Semiconductor memory devices include volatile memories that require a power supply to retain data, and nonvolatile memories that do not require a power supply. Examples of nonvolatile memories include flash memories, and resistive random access memories (ReRAMs) that have recently been being developed. Predominant nonvolatile memories are currently flash memories, and in a flash memory, the time during which data are rewritten is in the order of microseconds or milliseconds, and a rewrite operation is performed by using a voltage higher than or equal to 10 V. In contrast, in a ReRAM including a variable resistance memory element, the time during which data are rewritten is in the order of nanoseconds, and a rewrite operation can be performed by using a voltage of about 1.8 V. Thus, the ReRAM allows the speed of the rewrite operation to be higher than the flash memory, and allows the power consumed by the rewrite operation to be lower than the flash memory.
Examples of memory cells of the ReRAM include 1T1R-type memory cells illustrated in FIG. 17A, and cross-point memory cells illustrated in FIG. 17B. The 1T1R-type memory cells illustrated in FIG. 17A include unipolar memory cells and bipolar memory cells. Pulses of the same polarity are applied to a unipolar memory cell both to write data into a variable resistance memory element and to erase data from the variable resistance memory element. For example, as illustrated in FIG. 18A, a source line is fixed at the ground potential, a rewrite pulse is applied through a bit line to a unipolar memory cell, and the applied voltage is adjusted to write data into the memory cell, or erase data from the memory cell.

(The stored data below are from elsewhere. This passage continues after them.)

Lemma push_args_run fuel c t d l top args : ∀ argv s sp ptrs img,
  Forall2 (arg_ok ustack fuel m0 l0) argv args →
  built kend kdata ustack m0 l0 (k_m s) c t d l → stacked d top → top mod 4096 = 0 → 8192 <= top < KERNBASE →
  top - 4096 <= sp <= top → sp mod 4 = 0 → (∀ va, uread (ram (k_m s)) d va = img va) →
  pushed (ram (k_m s)) ptrs → (length ptrs <= 32)%nat →
  ∃ r s', push_args ustack fuel c argv (Z.of_nat (length ptrs)) sp s = Done r s' ∧
    others s' = others s ∧ k_fs s' = k_fs s ∧ built kend kdata ustack m0 l0 (k_m s') c t d l ∧
    match r with
    | Some (argc, sp') => ∃ new img', plan_args (top - 4096) args sp img = Some (new, sp', img') ∧
        argc = Z.of_nat (length (ptrs ++ new)) ∧ (length (ptrs ++ new) <= 32)%nat ∧
        top - 4096 <= sp' <= top ∧ sp' mod 4 = 0 ∧ (∀ va, uread (ram (k_m s')) d va = img' va) ∧
        pushed (ram (k_m s')) (ptrs ++ new)
    | None => (32 < length ptrs + length args)%nat ∨ plan_args (top - 4096) args sp img = None
    end.
Proof using kend_pos kdata_ok kend_top ustack_ok scratch_clear.
  induction args as [|w args IH]; intros argv s sp ptrs img Hargs Hb Hst Htm Htop Hsp Hs4 Himg Hpt Hlen.
  { apply Forall2_nil_inv_r in Hargs as ->. exists (Some (Z.of_nat (length ptrs), sp)), s. split_and!; [done..|].
    exists [], img. rewrite app_nil_r. split_and!; done || lia. }
  apply Forall2_cons_inv_r in Hargs as (a & argv' & Ha & Hargs & ->). cbn [push_args plan_args].
  rewrite Z.geb_leb. destruct (Z.leb_spec (Z.of_nat MAXARG) (Z.of_nat (length ptrs))) as [Hmax|Hmax].
  { exists None, s. split_and!; [done..|]. left. unfold MAXARG in Hmax. cbn [length]. lia. }
  pose proof (arg_ok_now _ _ _ _ _ _ _ _ _ _ _ _ _ Hb Ha) as Hnow. pose proof Ha as (_ & _ & Hw & Hf).
  mcall (get_strlen_run fuel s a w Hnow ltac:(lia) Hf).
  destruct (push_arg kend kend_pos kdata kdata_ok kend_top ustack fuel m0 l0 (k_m s) c t d l top sp a w img Hb Hst Htm Htop Ha Hsp Himg)
    as (r & m1 & Hr & Hstep & Hc).
  mcall (on_m_run _ s _ _ Hr). pose proof (built_step _ _ _ _ _ _ _ _ _ _ _ _ _ _ Hb Hstep) as Hb1.
  set (a' := (sp - (Z.of_nat (length w) + 1)) / 4 * 4) in *.
  destruct Hc as [(-> & Hge & -> & Hu)|(-> & Hlt)]; cbn [Z.ltb Z.compare]; cycle 1.
  { exists None, (set_k_m m1 s). split_and!; [done..|]. right. by ztest (a' <? top - 4096) is true. }
  ztest (a' <? top - 4096) is false. unfold MAXARG in Hmax.
  replace (ustack + 4 * (3 + Z.of_nat (length ptrs))) with (ustack + 12 + 4 * Z.of_nat (length ptrs)) by lia.
  destruct (built_local kend kdata ustack m0 l0 m1 c t d l (ustack + 12 + 4 * Z.of_nat (length ptrs)) a' Hb1 scratch_clear)
    as [Hb2 Hu2]; [lia..|].
  mcall (on_m_run (st32 (ustack + 12 + 4 * Z.of_nat (length ptrs)) a') (set_k_m m1 s) tt _ eq_refl). cbn [k_m set_k_m].
  set (s2 := set_k_m _ (set_k_m m1 s)).
  assert (Ha' : a' <= sp ∧ a' mod 4 = 0) by (unfold a'; zlia).
  destruct (IH argv' s2 a' (ptrs ++ [a']) (put img a' (str_byte w) (Z.of_nat (length w) + 1)))
    as (r & s' & Hrun & Hoth & Hfs & Hb' & Hres); try done || lia.
  { intros va. unfold s2. cbn [k_m set_k_m ram set_ram]. rewrite Hu2. apply Hu. }
  { apply words_at_store; [|done|kconst; lia]. apply (pushed_kept _ _ _ _ _ _ _ _ _ _ Hb Hstep); [lia|done]. }
  { rewrite length_app. cbn. lia. }
  rewrite length_app, Nat2Z.inj_add in Hrun. change (Z.of_nat (length [a'])) with 1 in Hrun. rewrite Hrun. exists r, s'. split_and!; [done..|].
  destruct r as [[argc sp']|].
  - destruct Hres as (new & img' & -> & Hrest). exists (a' :: new), img'. cbn [mbind option_bind].
    rewrite <- (assoc_L (++)) in Hrest. by split.
  - destruct Hres as [Hres| ->]; [left|by right]. rewrite length_app in Hres. cbn in *. lia.
Qed.
End push.
(* ===== verification/ShParse.v ===== *)
(** * The shell's parser and its grammar (sh.c)

    A line is a sequence of pipelines, a pipeline a sequence of commands, a
    command a list of words and redirections or a block in parentheses.
    [parsecmd] builds the tree of the line whatever the white space, and
    terminates its words in place. *)

From Stdlib Require Import ZArith Lia String.
From stdpp Require Import base numbers list strings.
From S2P Require Import Prelude Mem Str Sysfile Sh ShLex.

(** ** The grammar *)

Inductive rop : Type := RIn | ROut | RAppend.
Record gredir : Type := GRedir { gr_op : rop; gr_file : list Z }.

Inductive gexec : Type :=
| GSimple (rs : list gredir) (args : list (list Z * list gredir))
| GBlock (l : gline) (rs : list gredir)
with gpipe : Type :=
| GOne (e : gexec)
| GPipe (e : gexec) (p : gpipe)
with gline : Type :=
| GLine (p : gpipe) (amps : nat)
| GSeq (p : gpipe) (amps : nat) (l : gline).

Scheme gexec_mut := Induction for gexec Sort Prop
with gpipe_mut := Induction for gpipe Sort Prop
with gline_mut := Induction for gline Sort Prop.
Combined Scheme grammar_ind from gexec_mut, gpipe_mut, gline_mut.

Definition rop_tok (o : rop) : token := match o with RIn => TSym 60 | ROut => TSym 62 | RAppend => TAppend end.
Definition redir_toks (r : gredir) : list token := [rop_tok (gr_op r); TWord (gr_file r)].
Definition redirs_toks (rs : list gredir) : list token := rs ≫= redir_toks.
Definition arg_toks (a : list Z * list gredir) : list token := TWord a.1 :: redirs_toks a.2.
(** Modelled from the spec: [parse_datetime] and [as_utc] of
    [homeassistant.util.dt] are called by the module and missing from the
    source tree; they are parameters.  [parse_datetime] returns [None] on
    a string that is not "parseable"; [as_utc] gives the timestamp
    "converted to UTC", an aware value of offset zero. *)
Class dt_util : Type := {
  parse_datetime : string → option datetime;
  as_utc : datetime → datetime;
  as_utc_tzinfo : ∀ d, tzinfo (as_utc d) = Some 0
}.

(** The sort key of a task: completed flag, not-priority flag, due date. *)
Definition sort_key_t : Type := bool * bool * option datetime.

(** [a == b] on the third component of a key. *)
Definition due_eqb (a b : option datetime) : bool :=
  match a, b with
  | None, None => true
  | Some x, Some y => dt_eqb x y
  | _, _ => false
  end.

(** [a < b] on the third component: [None] is not ordered. *)
Definition due_lt (a b : option datetime) : result bool :=
  match a, b with
  | Some x, Some y => dt_lt x y
  | _, _ => Raise TypeError
  end.

Definition bool_lt (a b : bool) : bool := negb a && b.

(** [a < b] on tuples: the first pair of unequal components decides, and
    equal tuples are not less. *)
Definition tuple_lt (a b : sort_key_t) : result bool :=
  let '(c1, p1, d1) := a in
  let '(c2, p2, d2) := b in
  if negb (Bool.eqb c1 c2) then Ok (bool_lt c1 c2)
  else if negb (Bool.eqb p1 p2) then Ok (bool_lt p1 p2)
  else if due_eqb d1 d2 then Ok false
  else due_lt d1 d2.

(** The two flags of a key as a number, the kind of its due (missing,
    naive or aware) and the instant it is compared by. *)
Definition flag_rank (k : sort_key_t) : Z :=
  (if k.1.1 then 2 else 0) + (if k.1.2 then 1 else 0).

Definition due_kind (d : option datetime) : option bool := is_aware <$> d.

Definition due_instant (d : option datetime) : Z :=
  match d with
  | Some x => instant x
  | None => 0
  end.

(** Two keys can be compared when their flags differ or their dues are of
    one kind. *)
Definition comparable (a b : sort_key_t) : Prop :=
  flag_rank a ≠ flag_rank b ∨ due_kind a.2 = due_kind b.2.

Definition key_less (a b : sort_key_t) : Prop :=
  flag_rank a < flag_rank b
  ∨ (flag_rank a = flag_rank b ∧ due_instant a.2 < due_instant b.2).

(** ** [sorted(l, key=f)]

    The keys are computed first, in order; the list is then sorted with
    [<] on the keys only.  [sorted] is stable, and it raises what a key
    or a comparison raises.  The model is the stable insertion sort; on
    keys ordered by [tuple_lt] any stable comparison sort returns the same
    list or fails on the same inputs (see [sort_decorated_ok_iff]). *)
Section sorted.
Context {K A : Type} (lt : K → K → result bool).

Fixpoint insert_sorted (x : K * A) (l : list (K * A))
  : result (list (K * A)) :=
  match l with
  | [] => Ok [x]
  | y :: l' =>
      b ← lt (fst y) (fst x);
      if b : bool then r ← insert_sorted x l'; Ok (y :: r)
      else Ok (x :: y :: l')
  end.

Fixpoint sort_decorated (l : list (K * A)) : result (list (K * A)) :=
  match l with
  | [] => Ok []
  | x :: l' => s ← sort_decorated l'; insert_sorted x s
  end.

Fixpoint decorate (key : A → result K) (l : list A)
  : result (list (K * A)) :=
  match l with
  | [] => Ok []
  | x :: l' => k ← key x; ks ← decorate key l'; Ok ((k, x) :: ks)
  end.

Definition sorted (key : A → result K) (l : list A) : result (list A) :=
  ks ← decorate key l;
  s ← sort_decorated ks;
  Ok ((s : list (K * A)).*2).

(** [x] may stand before [y]: the key of [y] is not less. *)
Definition not_after (x y : K * A) : Prop := lt y.1 x.1 = Ok false.

(** The comparison that places [y] against an earlier [x] is defined. *)
Definition compared (x y : K * A) : Prop := is_ok (lt y.1 x.1) = true.

(** [k] and the key of [x] are ordered neither way. *)
Definition tied (k : K) (x : K * A) : bool :=
  match lt k x.1, lt x.1 k with
  | Ok false, Ok false => true
  | _, _ => false
  end.

(** Every element carries its own key. *)
Definition keyed (key : A → result K) (ks : list (K * A)) : Prop :=
  Forall (fun p => key p.2 = Ok p.1) ks.

End sorted.

Section todo.
Context `{dt_util}.

Definition _convert_todo_item (item : TodoItem) : gmap string string :=
  let result := <["title" := summary item]> (∅ : gmap string string) in
  let result := <["status" := TODO_STATUS_MAP_INV (status item)]> result in
  let result :=
    match due item with
    | Some d => <["due" := _format_due_datetime (as_utc d)]> result
    | None => result
    end in
  match description item with
  | Some (String _ _ as notes) => <["notes" := notes]> result
  | _ => result
  end.

Definition _convert_api_item (item : gmap string string) : result TodoItem :=
  due ←
    match item !! "due" with
    | Some due_str => Ok (parse_datetime due_str)
    | None =>
        let title := default "" (item !! "title") in
        let notes := default "" (item !! "notes") in
        r ← _extract_date_time (title +:+ " " +:+ notes);
        Ok (fst r)
    end;
  title ← getitem item "title";
  id ← getitem item "id";
  Ok {| summary := title;
        uid := Some id;
        status := Some (TODO_STATUS_MAP (default "" (item !! "status")));
        due := due;
        description := item !! "notes" |}.

Definition get_due_date (task : gmap string string)
  : result (option datetime) :=
  match task !! "due" with
  | Some (String _ _ as due_str) => Ok (parse_datetime due_str)
  | _ =>
      let title := default "" (task !! "title") in
      let notes := default "" (task !! "notes") in
      r ← _extract_date_time (title +:+ " " +:+ notes);
      Ok (Some (default datetime_max (fst r)))
  end.

Definition is_completed (task : gmap string string) : bool :=
  bool_decide (task !! "status" = Some "completed").
(* ===== verification/_CoqProject ===== *)
-Q . S2P
Prelude.v
CMonad.v
Keeps.v
Simul.v
Checksum.v
TextUtil.v
DlList.v
HostEnv.v
FlashChip.v
FlsHw.v
FlsStatus.v
FlsDriver.v
FlsRead.v
FlsWrite.v
FlsAppend.v
FlsFast.v
FlsMisc.v
CrcHard.v
Storage.v
FlsStore.v
FlsBurst.v
FlsBoot.v
ParamData.v
Param.v
ParamImage.v
ParamSpec.v
ParamInit.v
ParamAccess.v
ParamProps.v
ParamUser.v
Efuse.v
EfuseSpec.v
EfuseProps.v
EfuseWitness.v
Fwup.v
FwupHeader.v
FwupSpec.v
FwupTask.v
FwupTaskSpec.v
FwupUpgrade.v
FwupProps.v
FwupWait.v
FwupRace.v
FwupWitness.v
SockFwup.v
SockStream.v
SockProps.v
SockWitness.v
WmMem.v
WmMemSpec.v
WmMemProps.v
WmMemHost.v
WlMbox.v
WlTimers.v
WlSched.v
WlTimersSpec.v
WlRefine.v
WlTiming.v
WlProps.v
WlLive.v
WlWorld.v
WlRequests.v
WlWitness.v
Uart.v
UartRing.v
UartTx.v
UartRx.v
UartIrq.v
UartRead.v
UartProps.v
UartRecv.v
UartInit.v
UartBoard.v
UartWitness.v
Dma.v
DmaProps.v
UartDma.v
UartMore.v
DmaWitness.v
(* ===== verification/Keeps.v ===== *)
(** * What a computation leaves alone

    [keeps R m]: whenever [m] returns, its start and its end are related by
    [R].  Unlike [wp] it promises no result; with a preorder [R] it follows
    from the parts of the program, which the hint database [keeps] puts
    together.  It frames the state that a piece of code never assigns. *)
From S2P Require Import Prelude CMonad.

Definition keeps {S A} (R : S -> S -> Prop) (m : M S A) : Prop :=
  forall s a s', m s = Some (a, s') -> R s s'.

Section keeps.
Context {S : Type} (R : S -> S -> Prop) `{!PreOrder R}.

Lemma keeps_ret {A} (a : A) : keeps R (mret a).
Proof. intros s b s' [= _ <-]. reflexivity. Qed.

Lemma keeps_stuck {A} : keeps R (@stuck S A).
Proof using. intros s b s' [=]. Qed.

Lemma keeps_gets {A} (f : S -> A) : keeps R (gets f).
Proof. intros s b s' [= _ <-]. reflexivity. Qed.

Lemma keeps_modify (f : S -> S) : (forall s, R s (f s)) -> keeps R (modify f).
Proof using. intros Hf s b s' [= _ <-]. apply Hf. Qed.

Lemma keeps_bind {A B} (m : M S A) (k : A -> M S B) :
  keeps R m -> (forall a, keeps R (k a)) -> keeps R (mbind k m).
Proof.
  intros Hm Hk s b s'. unfold mbind, M_bind. destruct (m s) as [[a s1]|] eqn:E; [|done].
  intros Hk'. transitivity s1; [by eapply Hm|by eapply Hk].
Qed.

Lemma keeps_zoom {T A} (sel : S -> T) (upd : T -> S -> S) (m : M T A) :
  (forall s t, R s (upd t s)) -> keeps R (zoom sel upd m).
Proof using. intros Hu s a s'. unfold zoom. destruct (m (sel s)) as [[b t]|]; [|done]. intros [= _ <-]. apply Hu. Qed.

Lemma keeps_loop {X A} fuel (body : X -> M S (X + A)) x :
  (forall x, keeps R (body x)) -> keeps R (mloop fuel body x).
Proof.
  intros Hb. revert x. induction fuel as [|fuel IH]; intros x; [apply keeps_stuck|]. cbn [mloop].
  apply keeps_bind; [done|]. intros [x'|a]; [apply IH|apply keeps_ret].
Qed.

Lemma keeps_if {A} (b : bool) (m1 m2 : M S A) : keeps R m1 -> keeps R m2 -> keeps R (if b then m1 else m2).
Proof using. by destruct b. Qed.

Lemma keeps_option {A X} (o : option X) (f : X -> M S A) (m : M S A) :
  (forall x, keeps R (f x)) -> keeps R m -> keeps R (match o with Some x => f x | None => m end).
Proof using. intros Hf Hm. by destruct o. Qed.

Lemma keeps_sum {A X Y} (o : X + Y) (f : X -> M S A) (g : Y -> M S A) :
  (forall x, keeps R (f x)) -> (forall y, keeps R (g y)) ->
  keeps R (match o with inl x => f x | inr y => g y end).
Proof using. intros Hf Hg. by destruct o. Qed.

(** Together with a proved [wp]. *)
Lemma wp_keeps {A} (m : M S A) s (Q : A -> S -> Prop) :
  keeps R m -> wp m s Q -> wp m s (fun a s' => Q a s' /\ R s s').
Proof using. intros Hk (a & s' & E & HQ)%wp_run. eapply wp_eq; [exact E|]. split; [done|]. by eapply Hk. Qed.
End keeps.

Create HintDb keeps.
#[export] Hint Resolve keeps_ret keeps_stuck keeps_gets keeps_bind keeps_if keeps_option keeps_sum keeps_loop : keeps.

#[export] Hint Extern 0 (PreOrder _) => exact _ : keeps.

(** Follow the structure of the program; what remains are its assignments. *)
Ltac keep_step :=
  match goal with
  | |- PreOrder _ => exact _
  | |- forall _, _ => intros ?
  | |- keeps _ (let '_ := ?x in _) => destruct x
  | |- keeps _ (mbind _ _) => apply keeps_bind
  | |- keeps _ (if _ then _ else _) => apply keeps_if
  | |- keeps _ (mloop _ _ _) => apply keeps_loop
  | |- keeps _ (match ?x with _ => _ end) => destruct x
  | |- keeps _ _ => solve [auto with keeps]
  end.
Ltac keep := repeat keep_step.
(** Removing the node at which the ring is cut open. *)
Lemma dll_remove m m' x h l a :
  dll m x (h :: l) -> linked m a x ->
  (forall y, nxt m' y = if decide (y = x) then Some NULL else if decide (y = a) then Some h else nxt m y) ->
  (forall y, prv m' y = if decide (y = x) then Some NULL else if decide (y = h) then Some a else prv m y) ->
  dll m' h l.
Proof.
  intros Hd Ha HN HP. pose proof Hd as [[Hx Hnd]%NoDup_cons Hp].
  destruct (exists_last (l := h :: l)) as (q & a' & Hq); [done|].
  assert (a' = a) as ->.
  { rewrite Hq in Hd. pose proof (dll_last _ _ _ _ Hd) as [_ H1]. destruct Ha as [_ H2].
    rewrite H1 in H2. by injection H2. }
  split; [done|]. destruct Hp as [_ Hp].
  change (h :: l ++ [h]) with ((h :: l) ++ [h]). change (path m ((h :: l) ++ [x])) in Hp.
  rewrite Hq in *. rewrite <- app_assoc in *. simpl in *.
  apply path_app in Hp as [Hp _]. apply path_app. split.
  - revert Hp. apply path_frame; intros y Hy.
    + rewrite removelast_snoc in Hy. apply NoDup_app in Hnd as (_ & Hqa & _).
      rewrite HN, !decide_False; [done| |].
      * intros ->. apply (Hqa a Hy). left.
      * intros ->. apply Hx. apply elem_of_app. by left.
    + assert (Hh : y <> h /\ y <> x).
      { rewrite <- Hq in Hy, Hx, Hnd. simpl in Hy. apply NoDup_cons in Hnd as [Hh _].
        split; [congruence|]. intros ->. apply Hx. by right. }
      rewrite HP, !decide_False by apply Hh. done.
  - assert (Hax : a <> x) by (intros ->; apply Hx, elem_of_app; right; left).
    assert (Hhx : h <> x) by (intros ->; apply Hx; rewrite <- Hq; left).
    split; [|done]. split; [by rewrite HN, decide_False, decide_True|].
    by rewrite HP, decide_False, decide_True.
Qed.

(** ** What each operation does to the abstract list *)

(** Nodes outside the ring are left alone. *)
Definition others (m m' : mem) (c : list Z) : Prop := forall x, x ∉ c -> m' !! x = m !! x.

Lemma dll_frame m m' h l c : dll m h l -> others m m' c -> (h :: l) ## c -> dll m' h l.
Proof.
  intros [Hnd Hp] Ho Hdisj. split; [done|]. revert Hp.
  assert (Heq : forall x, x ∈ h :: l -> m' !! x = m !! x) by (intros x Hx; apply Ho; clear -Hx Hdisj; set_solver).
  apply path_frame; intros x Hx; unfold nxt, prv; rewrite Heq; try done.
  - change (h :: l ++ [h]) with ((h :: l) ++ [h]) in Hx. by rewrite removelast_snoc in Hx.
  - simpl in Hx. clear -Hx. set_solver.
Qed.

Lemma dl_list_init_spec m h :
  is_Some (m !! h) ->
  wp (dl_list_init h) m (fun _ m' => dll m' h [] /\ others m m' [h]).
Proof.
  intros [n Hn]. unfold dl_list_init. apply wp_bind.
  destruct (set_next_view m h h n Hn) as (m1 & E1 & N1 & P1 & O1). apply (wp_eq _ _ _ _ _ E1).
  destruct (nxt_Some m1 h h) as (n1 & Hn1 & _); [by rewrite N1, decide_True|].
  destruct (set_prev_view m1 h h n1 Hn1) as (m2 & E2 & P2 & N2 & O2). apply (wp_eq _ _ _ _ _ E2).
  split.
  - split; [apply NoDup_singleton|]. simpl. split; [|done].
    split; [by rewrite N2, N1, decide_True|by rewrite P2, decide_True].
  - intros x Hx%not_elem_of_cons. rewrite O2, O1 by apply Hx. done.
Qed.

Lemma dl_list_add_spec m h l item :
  dll m h l -> is_Some (m !! item) -> item ∉ h :: l ->
  wp (dl_list_add h item) m (fun _ m' => dll m' h (item :: l) /\ others m m' (h :: item :: l)).
Proof.
  intros Hd Hi Hin. pose proof (dll_first _ _ _ Hd) as Hl.
  assert (Hb : hd h l ∈ h :: l) by (destruct l; [left|right; left]).
  destruct (dl_list_add_view m h (hd h l) item Hl Hi) as (m' & E & HN & HP & HO).
  { intros ->. apply Hin. left. }
  { intros ->. by apply Hin. }
  apply (wp_eq _ _ _ _ _ E). split.
  - by apply (dll_insert m m' h l item).
  - intros x Hx. rewrite !not_elem_of_cons in Hx. destruct Hx as (Hx1 & Hx2 & Hx3).
    apply HO; [done| |done]. intros ->. apply elem_of_cons in Hb as [|]; done.
Qed.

In contrast, the polarity of a pulse applied to a bipolar memory cell to write data into a variable resistance memory element is opposite to that of a pulse applied thereto to erase data from the variable resistance memory element. For example, as illustrated in FIG. 18B, to write data into a bipolar memory cell, a bit line is fixed at the ground potential, and a pulse is applied through a source line to the memory cell. To erase data from the bipolar memory cell, the source line is fixed at the ground potential, and a pulse is applied through the bit line to the memory cell. As such, the direction of the pulse applied to the memory cell and the applied voltage are controlled to write data into the memory cell, or erase data from the memory cell.
When voltages are applied to memory cells to write data into the memory cells or erase data from the memory cells, equal voltages need to be applied to the memory cells independently of the locations of the memory cells in a memory cell array. Thus, bit lines have conventionally been grounded through a discharge circuit outside a memory cell array to apply voltages to memory cells (see, for example, Japanese Unexamined Patent Publication No. H10-064292).